Wake asked if that opinion was verified by electronic monitoring equipment, and Zick said he did not believe it was.

"Well, if there are not monitors connected with him, if it's just a visual observation, that is very concerning as not being adequate," Wake said.

Zick told the judge that Wood was not in pain and that his heart rate was dropping. Before the half-hour-long phone call was over, Wood was dead.

The execution stirred national controversy because of the length of time it took. Sen. John McCain, R-Ariz., told the news site Politico on Wednesday that it was a "bollixed-up situation" that amounted to "torture."

"I believe in the death penalty for certain crimes," he said. "But that is not an acceptable way of carrying it out. And the people who were responsible should be held responsible."

In the weeks before the execution, Wood's attorneys had filed lawsuits and obtained temporary stays of execution that were lifted by the U.S. and Arizona Supreme Courts.

The attorneys wanted more information about the execution team's medical qualifications and about the drug cocktail that was used in the execution.

One of the drugs, a Valium relative called midazolam, had been used in three states in what one court euphemistically called "flawed" executions.

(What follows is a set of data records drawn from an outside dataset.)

(* ===== verification/Prelude.v ===== *)
(** * RuSHELL: a verification library for the c-shell and xv6

    The repository holds two programs: a shell in C for Linux (c-shell/) and the
    xv6 operating system with schedulers of its own (xv6/): its kernel, its user
    library, shell and programs, and mkfs.  This library models them from the source,
    function by function, and proves what they are meant to do.

    ** Conventions

    - A C string is the list of its characters, without the NUL ([cstr]); a block
      of bytes is a list of [Z] below 256 ([Bytes]); an integer of w bits is a [Z]
      whose wrap-around is written where the code can reach it ([i32], [u32],
      [u64]); memory is a function from addresses to bytes.
    - Code with effects is in the monad [M] below: a state, a result or an error,
      and [NoFuel] for a loop that ran out of turns.  No theorem holds because of
      [NoFuel]: the theorems state the result that the code returns.
    - A kernel function that would sleep ends its turn with [Sleeps], and one that
      panics with [Panic]; the code between two sleeps runs under a lock and is one
      step.  [wp] states what a run ends with.
    - What the programs get from outside (the file system of the host, processes,
      ptrace, the clock, the devices) is an argument of the definitions; for a device it
      is a class with what its manual promises as laws, and an instance of it.
    - Code that several CPUs or a device run between ([Spinlock], [Smp], [Uart], [Virtio]) is a
      step relation, and its theorems are about every reachable state.

    ** The shell (c-shell/src)

    shell.c reads a line of at most 4095 bytes ([fgets] of [Clib]), [Lexer]
    (lexer.c) cuts it into tokens, [Parser] (parser.c) accepts or rejects the
    tokens, and [Shell] (shell.c) cuts them at [;] and [&] into segments and at [|]
    into stages, and calls a builtin or an executor.  What these do is the
    interface [World] of [Shell].
    - [Lexer]: [lex_line_grammar] (the tokens are those of a reference automaton),
      [lex_print_roundtrip].  [Parser]: [parse_validate_grammar] (accepted = printed
      from the abstract syntax [line]).  [Shell]: [run_command_line] (lines on the
      standard input that print abstract syntax within the limits of the shell are
      run as it says; [long_lines_are_cut] and [long_commands_are_cut] are what
      happens beyond these limits).
    - [Jobs] (jobs.c): the tables of jobs, groups and processes, SIGCHLD and the
      queue of messages, with [jobs_invariant] on every sequence of its calls;
      [Control]: the builtins resume (resume.c) and ping (ping.c).
    - [Resolve]: exec.c, locate.c, prompt.c.  [Copy], [Redirect], [Wiring], [Stages],
      [Release]: redirect.c, its copying helpers, its four executors on descriptor
      tables, what they leave open, who holds which pipe and reads and writes which
      files, and when a background command starts.  A [waitpid] returns when a
      process that it can report ends, or stops if it was asked for stops; when none
      ever does it blocks, and so does the executor ([executors_restore_descriptors]
      says when).
    - Builtins: [Hop] (hop.c), [Reveal] (reveal.c), [Peek] (peek.c), [Snoop]
      (snoop.c), [Spy] (spy.c).

    ** Processes and scheduling (xv6/kernel/proc.c, trap.c, sysproc.c)

    [Proc] is the process table and its operations, [Sched] the three schedulers and
    the timer interrupt, [System] the runs of a machine with one CPU as labelled
    steps with their invariant: a step is what runs with interrupts off, so that a
    tick can come in the middle of a fork; [nextpid] wraps as an [int] does, and what
    depends on it is claimed for runs in which it has not; an exit of init spins in
    [panic].  [Fair] is the bound on the waiting time after a boost,
    [Smp] the scheduler on several CPUs, with the visits under each lock interleaved
    in any order.  [Spinlock] (spinlock.c): [locks_exclude], the locks that all this rests
    on, with the interrupt flag that [push_off] and [pop_off] keep.

    ** Traps and system calls (xv6/kernel/trap.c, trampoline.S, kernelvec.S, syscall.c)

    [Trap] has the registers of a hart, the entry code as lists of instructions and the
    functions of trap.c on the same state; what they call (devices, page faults, system
    calls, the time in which others run) is the class [Traps], and [TrapsOk] what it
    promises.  [TrapSpec]: [user_traps_transparent] and [kernel_traps_transparent] (the code that
    is interrupted sees nothing of it), [bad_trap_kills].
    [SysExec] fetches the arguments of a call.

    ** Starting programs (xv6/kernel/exec.c, sysfile.c)

    [Exec] is kexec over the inode and page table operations, [ExecVm] and [ExecLoad] prove its steps
    and [ExecSpec] that it builds exactly the image that the ELF file and the arguments describe or
    leaves the process as it was ([exec_replaces]); [SysExec] is the system call around it.  [ExecRun] and
    [SysExecRun] run them on small files.

    ** The file system (xv6/kernel/bio.c, log.c, fs.c, file.c, pipe.c, sysfile.c)

    The layers are modelled separately and each is used through its promise:
    - [Bio] (bio.c, sleeplock.c) is the buffer cache over a disk; [Cache] is the
      abstract state it promises (the contents of each block seen and stored) and the
      refinement.
    - [Log] (log.c) runs on [Bio] and uses only [Cache]: a transaction is on the disk
      as a whole or not at all, at whatever write the machine stops.  [LogSpace]: the
      reservation of blocks keeps the log from overflowing.
    - [Fs], [Inode], [Dir] (fs.c): blocks, inodes, directories and paths, over the
      blocks as the cache shows them.  [Dinode], [Content], [FileData], [FileOps],
      [Trunc], [Itable] prove that a file is its bytes: reading, writing, extending,
      truncating, with the invariant that files share no block.
    - [Pipe] (pipe.c), [Console] (console.c), [File] (file.c), [Sysfile] (sysfile.c): pipes, the
      console as a line discipline ([console_lines]), open files and the system calls on them.  [Balance]: every path of every call gives back the
      buffers, sleep-locks and transactions it took.
    - [KString] (string.c).
    - [Mkfs], [MkfsFile], [MkfsDisk], [MkfsSpec] (mkfs/mkfs.c): the image that mkfs writes is a file system as
      the kernel reads it, with the files it was given ([mkfs_image]).

    ** Devices (xv6/kernel/virtio_disk.c, uart.c, printk.c)

    - [Virtio]: the disk driver's queue of requests, interleaved with the device and the
      interrupt handler, with the calls and returns as labels; [VirtioSpec]: [driver_refines_atomic_disk], as
      long as the disk reports no error every run looks like one of a disk whose transfers are single steps,
      one for each call, before it returns.  [VirtioRun] is a device to run it on, and what an error does.
    - [Uart]: the serial port with its interrupt handler; [UartSpec]: [uart_delivers], no byte to send and no
      wakeup is lost (a key that comes when 16 are unread is).
    - [Printf]: printk.c and user/printf.c, on a common description of what a format prints.

    ** The user's side (xv6/user)

    [Ulib] (ulib.c), [Umalloc] (umalloc.c: [allocator_run], blocks that are in use never overlap), [Grep] (grep.c: the matcher
    decides the language of its pattern), [Sh] (sh.c: the parser and its printer, where it stops) and [Shrun] (sh.c: runcmd on
    descriptor tables), [Utils] (wc.c, cat.c, ls.c).

    ** Memory (xv6/kernel/kalloc.c, vm.c)

    - [Kalloc]: the list of free pages through the pages themselves.
    - [Vm]: the page tables as words in that memory.  [VmTree] describes a table by
      two maps and the role of each page; [VmMap], [VmFree] and [VmSpace] prove the
      operations against it, [VmCopy] the copies between kernel and user, [VmFork]
      and [VmSpawn] the copy of a fork, [VmProc] and [VmLife] the life of an address
      space.  A process sees its memory as a function in which untouched pages are
      zeros ([umem]).

    ** Fuel

    A loop that is not structural has fuel computed from its arguments: the number
    of pages or blocks it can visit, the length of its input.  The theorems about it
    show that the fuel is enough.  [freewalk] has depth 3, the levels of a table.
    Where a loop waits for the outside (reading a pipe, tracing a process) its turns
    are the events it meets.

    ** Not modelled

    The boot code (start.c, main.c, entry.S) and the switch of stacks (swtch.S, a promise of
    [TrapsOk]); plic.c, four accesses to device registers; the hardware's translation of addresses and its
    cache of it, which the code uses and does not implement; weak memory: locks and fences
    order the accesses.  printk's lock and its flags, so output of printk that mixes with a
    program's.  procdump, which only prints.  Of the user's programs, those that make a few
    system calls each (init, echo, kill, ln, mkdir, rm, sync), the tests, stat of the user library; history.c of the
    shell, which nothing calls.  The layers are not linked into one machine: the layers above the log see blocks as
    already cached, [begin_op] and [end_op] are counted in [File] and modelled in [Log], and a
    component that calls another uses what is promised of it. *)

From stdpp Require Export base tactics list strings numbers sets.
From Stdlib Require Export Ascii.

(** ** Scopes *)
Declare Scope c_scope.
Delimit Scope c_scope with c.

(** ** C strings

    A NUL-terminated [char *] is the list of its bytes, the terminator left
    out.  [lit] writes a string literal of the source. *)
Abbreviation cstr := (list ascii).

Definition lit (s : string) : cstr := String.list_ascii_of_string s.

Definition NUL : ascii := "000"%char.
Definition TAB : ascii := "009"%char.
Definition NL : ascii := "010"%char.
Definition CR : ascii := "013"%char.
Definition SP : ascii := "032"%char.
Definition DQ : ascii := "034"%char.
Definition SQ : ascii := "039"%char.
Definition BSL : ascii := "092"%char.

(** [strcmp(a, b) == 0] *)
Definition streq (a b : cstr) : bool := bool_decide (a = b).

Infix "=c?" := Ascii.eqb (at level 70, no associativity) : c_scope.

(** ** Machine integers *)
Definition u32 (x : Z) : Z := (x mod 2 ^ 32)%Z.
Definition i32 (x : Z) : Z := ((x + 2 ^ 31) mod 2 ^ 32 - 2 ^ 31)%Z.

(** ** Effects

    Code that threads a state and may return an error code, or whose loop
    runs on fuel, is written in the monad [M]. *)
Inductive outcome (E A : Type) : Type :=
  | Ret (a : A)
  | Err (e : E)
  | NoFuel.
Arguments Ret {E A} _.
Arguments Err {E A} _.
Arguments NoFuel {E A}.

Definition M (S E A : Type) : Type := S → outcome E A * S.

#[export] Instance M_ret {S E} : MRet (M S E) := λ A a s, (Ret a, s).
#[export] Instance M_bind {S E} : MBind (M S E) := λ A B k m s,
  match m s with
  | (Ret a, s') => k a s'
  | (Err e, s') => (Err e, s')
  | (NoFuel, s') => (NoFuel, s')
  end.

(** Run [m]; go on with [k] on its result and with [h] on its error. *)
Definition handle {S E E' A B} (m : M S E A) (k : A → M S E' B)
    (h : E → M S E' B) : M S E' B := λ s,
  match m s with
  | (Ret a, s') => k a s'
  | (Err e, s') => h e s'
  | (NoFuel, s') => (NoFuel, s')
  end.

Definition throw {S E A} (e : E) : M S E A := λ s, (Err e, s).
Definition nofuel {S E A} : M S E A := λ s, (NoFuel, s).
Definition gets {S E A} (f : S → A) : M S E A := λ s, (Ret (f s), s).
Definition modify {S E} (f : S → S) : M S E () := λ s, (Ret (), f s).

(** ** Weakest preconditions

    [wp m Q R s]: started in [s], [m] ends (it never runs out of fuel) with a
    result satisfying [Q] or an error satisfying [R]. *)
Definition wp {S E A} (m : M S E A) (Q : A → S → Prop) (R : E → S → Prop)
    (s : S) : Prop :=
  match m s with
  | (Ret a, s') => Q a s'
  | (Err e, s') => R e s'
  | (NoFuel, _) => False
  end.

Section Wp.
Context {S E : Type}.
Implicit Types (s : S).

Lemma wp_ret {A} (a : A) Q (R : E → S → Prop) s : Q a s → wp (mret a) Q R s.
Proof. done. Qed.

Lemma wp_throw {A} e (Q : A → S → Prop) (R : E → S → Prop) s :
  R e s → wp (throw e) Q R s.
Proof. done. Qed.

Lemma wp_gets {A} (f : S → A) Q (R : E → S → Prop) s :
  Q (f s) s → wp (gets f) Q R s.
Proof. done. Qed.

Lemma wp_modify (f : S → S) Q (R : E → S → Prop) s :
  Q () (f s) → wp (modify f) Q R s.
Proof. done. Qed.

Lemma wp_bind {A B} (m : M S E A) (k : A → M S E B) Q R s :
  wp m (λ a, wp (k a) Q R) R s → wp (mbind k m) Q R s.
Proof. unfold wp, mbind, M_bind. by destruct (m s) as [[] ?]. Qed.

Lemma wp_handle {E' A B} (m : M S E A) (k : A → M S E' B) (h : E → M S E' B)
    Q R s :
  wp m (λ a, wp (k a) Q R) (λ e, wp (h e) Q R) s → wp (handle m k h) Q R s.
Proof. unfold wp, handle. by destruct (m s) as [[] ?]. Qed.

Lemma wp_mono {A} (m : M S E A) (Q Q' : A → S → Prop) (R R' : E → S → Prop) s :
  wp m Q R s → (∀ a s, Q a s → Q' a s) → (∀ e s, R e s → R' e s) →
  wp m Q' R' s.
Proof. unfold wp. destruct (m s) as [[] ?]; eauto. Qed.

Lemma wp_run {A} (m : M S E A) (P : A → S → Prop) s :
  wp m P (λ _ _, False) s → ∃ a s', m s = (Ret a, s') ∧ P a s'.
Proof. unfold wp. destruct (m s) as [[a|e|] s']; [eauto|done|done]. Qed.
End Wp.

(** ** Tactics *)

(** Turn boolean comparisons of characters into equations. *)
Ltac char_cases :=
  repeat match goal with
  | H : Ascii.eqb _ _ = true |- _ => apply Ascii.eqb_eq in H; subst
  | H : Ascii.eqb _ _ = false |- _ => apply Ascii.eqb_neq in H
  | H : (_ || _) = true |- _ => apply orb_true_iff in H
  | H : (_ || _) = false |- _ => apply orb_false_iff in H; destruct H
  end.

(** Split the conditionals of the goal on their boolean conditions. *)
Ltac case_if :=
  match goal with
  | |- context [if ?b then _ else _] => destruct b eqn:?
  end.

(** Unfold the monad of the effectful code. *)
Ltac munfold := unfold handle, mbind, M_bind, mret, M_ret, throw, nofuel, gets, modify.

(** Run the first action of a sequence. *)
Lemma bind_run {S E A B} (m : M S E A) (k : A → M S E B) s x s' :
  m s = (Ret x, s') → mbind k m s = k x s'.
Proof. intros H. unfold mbind, M_bind. by rewrite H. Qed.

(** The first action of a sequence that returned. *)
Lemma bind_ret_inv {S E A C} (m : M S E A) (k : A → M S E C) s y s2 :
  mbind k m s = (Ret y, s2) → ∃ x s1, m s = (Ret x, s1) ∧ k x s1 = (Ret y, s2).
Proof. unfold mbind, M_bind. destruct (m s) as [[x|e|] s1]; [eauto|done..]. Qed.

Ltac pure_step := erewrite bind_run; [|reflexivity]; cbv beta.

(** One step of the monad's evaluation, without unfolding the program. *)
Ltac msimpl :=
  cbv beta iota delta [handle mbind M_bind mret M_ret throw nofuel gets modify id].

(** ** Lists *)
Lemma drop_lookup_cons {A} (l : list A) i x :
  l !! i = Some x → drop i l = x :: drop (i + 1) l.
Proof. rewrite Nat.add_1_r. apply drop_S. Qed.

Lemma drop_lookup_nil {A} (l : list A) i : l !! i = None → drop i l = [].
Proof. intros H. apply drop_ge. by apply lookup_ge_None. Qed.

Lemma list_alter_insert {A} (f : A → A) (l : list A) i x :
  l !! i = Some x → alter f i l = <[i := f x]> l.
Proof.
  intros Hx. apply list_eq. intros j. pose proof (lookup_lt_Some _ _ _ Hx).
  destruct (decide (j = i)) as [->|Hne].
  - by rewrite list_lookup_alter_eq, Hx, list_lookup_insert_eq.
  - by rewrite list_lookup_alter_ne, list_lookup_insert_ne.
Qed.

Create HintDb shell discriminated.
#[export] Hint Resolve drop_lookup_cons drop_lookup_nil : shell.
#[export] Hint Resolve wp_ret wp_throw wp_gets wp_modify : shell.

But Arizona officials assured the courts that the drugs would work and that they should not be required to turn over information about its origins or about the qualifications of the medical team.

But the drugs did not work as planned. Executions generally take about 10 minutes, but the drugs usually used in the past are no longer available from pharmaceutical companies, which have refused to provide them for executions.That has forced state departments of corrections to experiment with new drugs, such as midazolam.

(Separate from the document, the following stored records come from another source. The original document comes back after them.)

(** Refute a membership in an explicit list. *)
Ltac not_in H :=
  repeat (apply elem_of_cons in H as [H|H]; [done|]);
  by apply elem_of_nil in H.

Lemma print_tokens_no_nul ts : Forall token_wf ts → NUL ∉ print_tokens ts.
Proof.
  intros Hts (t & Ht & Hin)%list_elem_of_bind. rewrite Forall_forall in Hts.
  apply Hts in Hin. destruct t as [ty v].
  destruct ty; unfold token_wf in Hin; simpl in Hin; cbn in Ht; try done;
    try (by not_in Ht).
  destruct Hin as (w & -> & Hw).
  apply elem_of_app in Ht as [Ht|Ht%list_elem_of_singleton]; [|done].
  destruct w as [|c w]; unfold print_word in Ht; [by not_in Ht|].
  apply list_elem_of_bind in Ht as (a & Ha & Hin).
  apply elem_of_cons in Ha as [Ha|Ha%list_elem_of_singleton]; [done|by subst].
Qed.

(** ** Properties of the lexer *)
Lemma always_ok_no_oom : ¬ oom always_ok.
Proof. by intros [k ?]. Qed.

(** C25: with memory available, [lex_line] succeeds exactly on the lines of
    the token grammar, with the one token list of the line and its length as
    count, and it answers "invalid syntax" exactly on the other lines. *)
Theorem lex_line_grammar (line : cstr) (ts : list Token) (h : Heap) :
  NUL ∉ line →
  (fst (lex_line always_ok line h) = Ret {| chain := ts; count := length ts |}
     ↔ lexes line ts) ∧
  (fst (lex_line always_ok line h) = Err invalid_syntax ↔ ¬ lexable line).
Proof.
  intros Hnul. pose proof (wp_lex_line always_ok line h Hnul) as H. unfold wp in H.
  destruct (lex_line always_ok line h) as [[out|e|] h']; simpl; [| |done].
  - destruct H as (Hl & Hc & _). split; split; try done.
    + intros H. by injection H as ->.
    + intros Hl'. destruct out as [c n]; simpl in *.
      by rewrite (lexes_functional _ _ _ Hl' Hl), Hc.
    + intros Hn. exfalso. apply Hn. by eexists.
  - destruct H as (_ & He). assert (e = invalid_syntax ∧ ¬ lexable line) as [-> Hn].
    { pose proof always_ok_no_oom. destruct e; [split; [done|]|]; tauto. }
    split; split; try done. intros Hl. exfalso. apply Hn. by exists ts.
Qed.

Lemma lex_line_grammar_witness :
  ∃ ts, lexes (lit "ls -a|wc") ts ∧
  fst (lex_line always_ok (lit "ls -a|wc") heap0)
  = Ret {| chain := ts; count := length ts |}.
Proof.
  exists [word (lit "ls"); word (lit "-a"); op TOK_PIPE; word (lit "wc"); op TOK_EOF].
  destruct (lex_line_grammar (lit "ls -a|wc")
    [word (lit "ls"); word (lit "-a"); op TOK_PIPE; word (lit "wc"); op TOK_EOF] heap0)
    as [H _].
  - apply (bool_decide_unpack _). vm_compute. exact I.
  - split; [apply H|]; vm_compute; reflexivity.
Defined.

(** The lexer on printed tokens. *)
Lemma lex_tokens ts h :
  Forall token_wf ts →
  fst (lex_line always_ok (print_tokens ts) h)
  = Ret {| chain := ts ++ [op TOK_EOF]; count := length (ts ++ [op TOK_EOF]) |}.
Proof.
  intros Hts.
  pose proof (wp_lex_line always_ok _ h (print_tokens_no_nul ts Hts)) as H.
  pose proof (print_tokens_lexes ts Hts) as Hl. unfold wp in H.
  destruct (lex_line always_ok (print_tokens ts) h) as [[[c n]|e|] h']; [| |done].
  - destruct H as (Hl' & Hn & _). simpl in *.
    by rewrite (lexes_functional _ _ _ Hl Hl'), Hn.
  - destruct H as (_ & He). exfalso. pose proof always_ok_no_oom.
    destruct e; [|done]. destruct He as [He|]; [|done]. apply He. by eexists.
Qed.

(** printing tokens and lexing the line gives the tokens back, for every
    list of operators and words (of any bytes but NUL, the empty word
    included). *)
Theorem lex_print_roundtrip (ts : list Token) (h : Heap) :
  Forall token_wf ts →
  fst (lex_line always_ok (print_tokens ts) h)
  = Ret {| chain := ts ++ [op TOK_EOF]; count := length (ts ++ [op TOK_EOF]) |}.
Proof. apply lex_tokens. Qed.

Lemma lex_print_roundtrip_witness :
  fst (lex_line always_ok (print_tokens [word (lit "a'b |"); op TOK_GT; word []]) heap0)
  = Ret {| chain := [word (lit "a'b |"); op TOK_GT; word []; op TOK_EOF]; count := 4 |}.
Proof.
  apply (lex_print_roundtrip [word (lit "a'b |"); op TOK_GT; word []]).
  repeat constructor.
  - exists (lit "a'b |"). split; [reflexivity|].
    apply (bool_decide_unpack _). vm_compute. exact I.
  - exists []. split; [reflexivity|]. apply not_elem_of_nil.
Defined.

Wood, who murdered his estranged girlfriend, Debra Dietz, and her father, Eugene, in Tucson in 1989, gasped and snored in a marathon execution that lasted nearly two hours from when the drugs began to flow into his veins to the finish.

Gov. Jan Brewer called for a review of the incident. Wake ordered tissue and blood samples to be taken. The Arizona Supreme Court ordered that the drug vials and their labels be preserved.

An autopsy was conducted by the Pima County Medical Examiner's Office, which concluded that the intravenous needles were properly placed.

On Thursday afternoon, Ryan read a prepared statement.

"Media reports, some of which were made prior to any information officially being released on the day of the execution, reached the premature and erroneous conclusion that the execution was 'botched,' " he said.

"This is pure conjecture because there is no medical or forensic evidence to date that supports that conclusion. In fact, the evidence gathered thus far supports the opposite."

Wood was "comatose and never in pain," Ryan said. He said he is "committed to a thorough, transparent and comprehensive review."

Ryan would not answer any questions from reporters.

Reached afterwardfor comment, Konrad questioned Ryan's certainty that Wood was brain-dead.

"That's just a visual observation," she said, citing the lack of an electroencephalograph in the execution chamber.

"Without an EEG, they can't definitively say he was brain-dead," Konrad said. "It could be true, but there's no way to say without monitoring brain waves."

She said she was taken aback by Ryan's assertion that the execution was not botched. "The idea it was botched is based on the two-hour time," she said.

Zick countered her argument. "At least, at present, there's no evidence he suffered, and that's the Eighth Amendment standard."

The Eighth Amendment of the U.S. Constitution forbids cruel and unusual punishment.

Zick said that the state will not seek any warrants for execution until the review of this execution is completed. He did not preclude the possible future use of midazolam in executions.